Collected data:
• • •
Definition slotBytesOf (st : alloc) (region : Z) : Z := c_size (entryOf (al_heap st) region).

(** The address of a slot. *)
Definition slotBase (st : alloc) (region slot : Z) : Z :=
  regionStart (al_heap st) region + slot * slotBytesOf st region.

Definition WeavecRtStatAllocations : Z := 0.
Definition WeavecRtStatReleases : Z := 1.
Definition WeavecRtStatRecycled : Z := 2.
Definition WeavecRtStatHuge : Z := 3.
Definition WeavecRtStatSweeps : Z := 8.

(** ** The system *)

(** Its answers, by the number of the question: [mmap] of fresh memory among
    the mappings there are (address and size), a call that succeeds or fails, the clock, the words a sweep finds outside the
    heap (the registers, the stacks and the other mappings). *)
Class System := {
  sys_map : nat -> list (Z * Z) -> Z -> option Z;
  sys_ok : nat -> bool;
  sys_clock : nat -> Z;
  sys_roots : nat -> list Z;
  sys_statsOn : bool                 (* WEAVEC_RT_STATS=1 *)
}.

(** The mappings the allocator's memory is in: the arena and the blocks mapped
    on their own. *)
Definition mappings (st : alloc) : list (Z * Z) :=
  (h_base (al_heap st), h_bytes (al_heap st)) :: map (fun b => (hb_map b, hb_mapBytes b)) (ht_blocks (al_huge st)).

Section Slots.
Context {P : Pages} {Sys : System}.

Definition ask {A} (question : nat -> A) (st : alloc) : A * alloc :=
  (question (al_tick st), set_tick st (S (al_tick st))).

(** [weavecRtCount]. *)
Definition countStat (st : alloc) (stat : Z) : alloc :=
  if sys_statsOn || (stat =? WeavecRtStatSweeps)
  then set_stats st (setAt (al_stats st) stat (add64 (al_stats st stat) 1)) else st.

Definition NoRegion : Z := 0xFF.
Definition DataChunk : Z := 2 ^ 20.
Definition MetaChunk : Z := 64 * 1024.
Definition TailLimit : Z := 64 * 1024.
Definition WeavecRtDecommitBytes : Z := 64 * 1024.

(** [commit]: what becomes of [*committed], [None] when [mprotect] fails. *)
Definition commit (committed end_ chunk limit : Z) (st : alloc) : option Z * alloc :=
  if end_ <=? committed then (Some committed, st)
  else
    let chunk := if chunk <? pageBytes then pageBytes else chunk in
    let target := (end_ + chunk - 1) / chunk * chunk in
    let target := if limit <? target then limit else target in
    let '(ok, st) := ask sys_ok st in
    (if (ok : bool) then Some target else None, st).

(** Zeroes a recycled block: pages mapped afresh read zero. *)
Definition zeroFill (mem : Z -> Z) (base size : Z) : Z -> Z :=
  let first := page_up base in
  let last := page_down (add64 base size) in
  if (size <? 16 * pageBytes) || (last <=? first) || negb (remaps first (last - first))
  then memset mem base 0 size
  else
    let mem := fill_bytes mem first (last - first) 0 in
    let mem := memset mem base 0 (first - base) in
    memset mem last 0 (base + size - last).

Definition shadowLive (h : heap) (s : shadow) (base size slot : Z) : shadow :=
  let used := Z.land (add64 size 15) (Z.lnot 15) in
  let s := weavecRtShadowObject s base size WeavecRtShadowHeapTail (weavecRtColorOfHeap h base) in
  if used <? slot
  then weavecRtShadowSet s (base + used) (if slot - used <? TailLimit then slot - used else TailLimit)
                         WeavecRtShadowHeapTail
  else s.

Definition shadowDead (s : shadow) (base slot : Z) : shadow :=
  weavecRtShadowSet s base slot WeavecRtShadowHeapFreed.

(** ** Taking slots *)

(** A fresh slot of the region, its bytes and its word accessible; the shadow
    says of the bytes just made accessible, and of the granule before the
    region, that they are no object's. *)
Definition freshSlot (region : Z) (st : alloc) : option (Z * bool) * alloc :=
  let entry := entryOf (al_heap st) region in
  let state := al_region st region in
  let limit := Z.shiftl 1 (h_shift (al_heap st)) in
  let before := committed state in
  let slot := bump state in
  if c_capacity entry <=? slot then (None, st)
  else
    let '(data, st) := commit before ((slot + 1) * c_size entry) DataChunk limit st in
    match data with
    | None => (None, st)
    | Some data =>
      let st := set_region st region (with_committed (al_region st region) data) in
      let '(meta, st) := commit (metaCommitted state) ((slot + 1) * 4) MetaChunk (Z.shiftr limit 2) st in
      match meta with
      | None => (None, st)
      | Some meta =>
        let st := set_region st region (with_metaCommitted (al_region st region) meta) in
        let start := regionStart (al_heap st) region in
        let st :=
          if before <? data then
            set_shadow st (weavecRtShadowSet (al_shadow st) (start + before)
              (if c_size entry <=? TailLimit then data - before else TailLimit) WeavecRtShadowHeapTail)
          else st in
        let st :=
          if before =? 0 then
            set_shadow st (weavecRtShadowSet (al_shadow st) (start - WeavecRtShadowGranule)
                             WeavecRtShadowGranule WeavecRtShadowHeapTail)
          else st in
        let st := set_region st region (with_bump (al_region st region) (slot + 1)) in
        (Some (slot, false), st)
      end
    end.

(** A slot of the region and whether it was used before. *)
Definition popSlot (region : Z) (st : alloc) : option (Z * bool) * alloc :=
  let state := al_region st region in
  if negb (freeHead state =? 0) then
    let slot := freeHead state - 1 in
    let st := set_region st region (with_freeHead state (weavecRtWordValue (al_words st region slot))) in
    (Some (slot, true), st)
  else freshSlot region st.

(** Up to [want] slots of the region, as the cache's array holds them. *)
Fixpoint popRegion (want : nat) (region : Z) (slots : list Z) (st : alloc) : list Z * alloc :=
  match want with
  | O => (slots, st)
  | S want' =>
    let '(taken, st) := popSlot region st in
    match taken with
    | None => (slots, st)
    | Some (slot, used) => popRegion want' region (slots ++ [slotEntry region slot used]) st
    end
  end.

(** The last region of a class's list; [fuel] bounds its length. *)
Fixpoint lastRegion (fuel : nat) (next : Z -> Z) (last : Z) : Z :=
  match fuel with
  | O => last
  | S fuel' => if next last =? NoRegion then last else lastRegion fuel' next (next last)
  end.

Definition takeSpare (c : Z) (st : alloc) : bool * alloc :=
  let region := h_regions (al_heap st) in
  if WeavecRtRegionCount <=? region then (false, st)
  else
    let st := set_heap st (giveRegion (al_heap st) c) in
    let st := set_class st (setAt (al_class st) region c) in
    let last := lastRegion 160 (al_next st) c in
    let st := set_next st (setAt (al_next st) last region) in
    (true, set_active st (setAt (al_active st) c region)).

(** The walk of a class's regions: the slots of the first that has any. *)
Fixpoint popList (fuel : nat) (c region : Z) (want : nat) (st : alloc) : list Z * alloc :=
  match fuel with
  | O => ([], st)
  | S fuel' =>
    if region =? NoRegion then ([], st)
    else
      let '(got, st) := popRegion want region [] st in
      match got with
      | [] => popList fuel' c (al_next st region) want st
      | _ => (got, set_active st (setAt (al_active st) c region))
      end
  end.

(** The loop of [popClass]; [None] is the fuel's end. *)
Fixpoint popClassLoop (fuel : nat) (sweep : alloc -> alloc) (c : Z) (want : nat) (swept : bool) (st : alloc)
    : option (list Z) * alloc :=
  match fuel with
  | O => (None, st)
  | S fuel' =>
    let '(got, st) := popRegion want (al_active st c) [] st in
    match got with
    | _ :: _ => (Some got, st)
    | [] =>
      let '(got, st) := popList 160 c c want st in
      match got with
      | _ :: _ => (Some got, st)
      | [] =>
        let entry := entryOf (al_heap st) c in
        if negb swept && (c_capacity entry * c_size entry / 4 <=? al_gained st c)
        then popClassLoop fuel' sweep c want true (sweep st)
        else
          let '(spare, st) := takeSpare c st in
          if (spare : bool) then popClassLoop fuel' sweep c want swept st
          else if swept then (Some [], st)
          else popClassLoop fuel' sweep c want true (sweep st)
      end
    end
  end.

(** A pass without a slot takes one of the spares, or it is followed by the
    one sweep, or it is the last: 163 passes are enough. *)
Definition popClass (sweep : alloc -> alloc) (c : Z) (want : nat) (st : alloc) : option (list Z) * alloc :=
  popClassLoop 163 sweep c want false st.

(** ** The live heap *)

(** The 64-bit value of a signed count. *)
Definition signed64 (z : Z) : Z := (z + 2 ^ 63) mod 2 ^ 64 - 2 ^ 63.

Definition addLive (bytes : Z) (st : alloc) : alloc :=
  let p := al_pace st in
  let live := add64 (liveBytes p) bytes in
  set_pace st (mkPace (quarantineBudget p) (quarantineBytes p) (retainedBytes p) live
    (if signed64 (peakLive p) <? signed64 live then live else peakLive p) (peakQuarantine p)
    (lastSweepEnd p) (lastSweepTook p) (nextPacingCheck p)).

Definition liveNow (st : alloc) : Z :=
  let live := signed64 (liveBytes (al_pace st)) in if 0 <? live then live else 0.

(** Adds bytes to the quarantine's. *)
Definition addQuarantine (bytes : Z) (st : alloc) : alloc :=
  let p := al_pace st in
  let held := add64 (quarantineBytes p) bytes in
  set_pace st (mkPace (quarantineBudget p) held (retainedBytes p) (liveBytes p) (peakLive p)
    (if peakQuarantine p <? held then held else peakQuarantine p)
    (lastSweepEnd p) (lastSweepTook p) (nextPacingCheck p)).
• • •
## REQUIRED WORK
Nothing but the lines from the first line of the data through the line with "Definition WeavecRtStatSweeps : Z := 8." should be returned, exactly as they appear, both ends included.

## WRITTEN SOLUTION
Definition slotBytesOf (st : alloc) (region : Z) : Z := c_size (entryOf (al_heap st) region).

(** The address of a slot. *)
Definition slotBase (st : alloc) (region slot : Z) : Z :=
  regionStart (al_heap st) region + slot * slotBytesOf st region.

Definition WeavecRtStatAllocations : Z := 0.
Definition WeavecRtStatReleases : Z := 1.
Definition WeavecRtStatRecycled : Z := 2.
Definition WeavecRtStatHuge : Z := 3.
Definition WeavecRtStatSweeps : Z := 8.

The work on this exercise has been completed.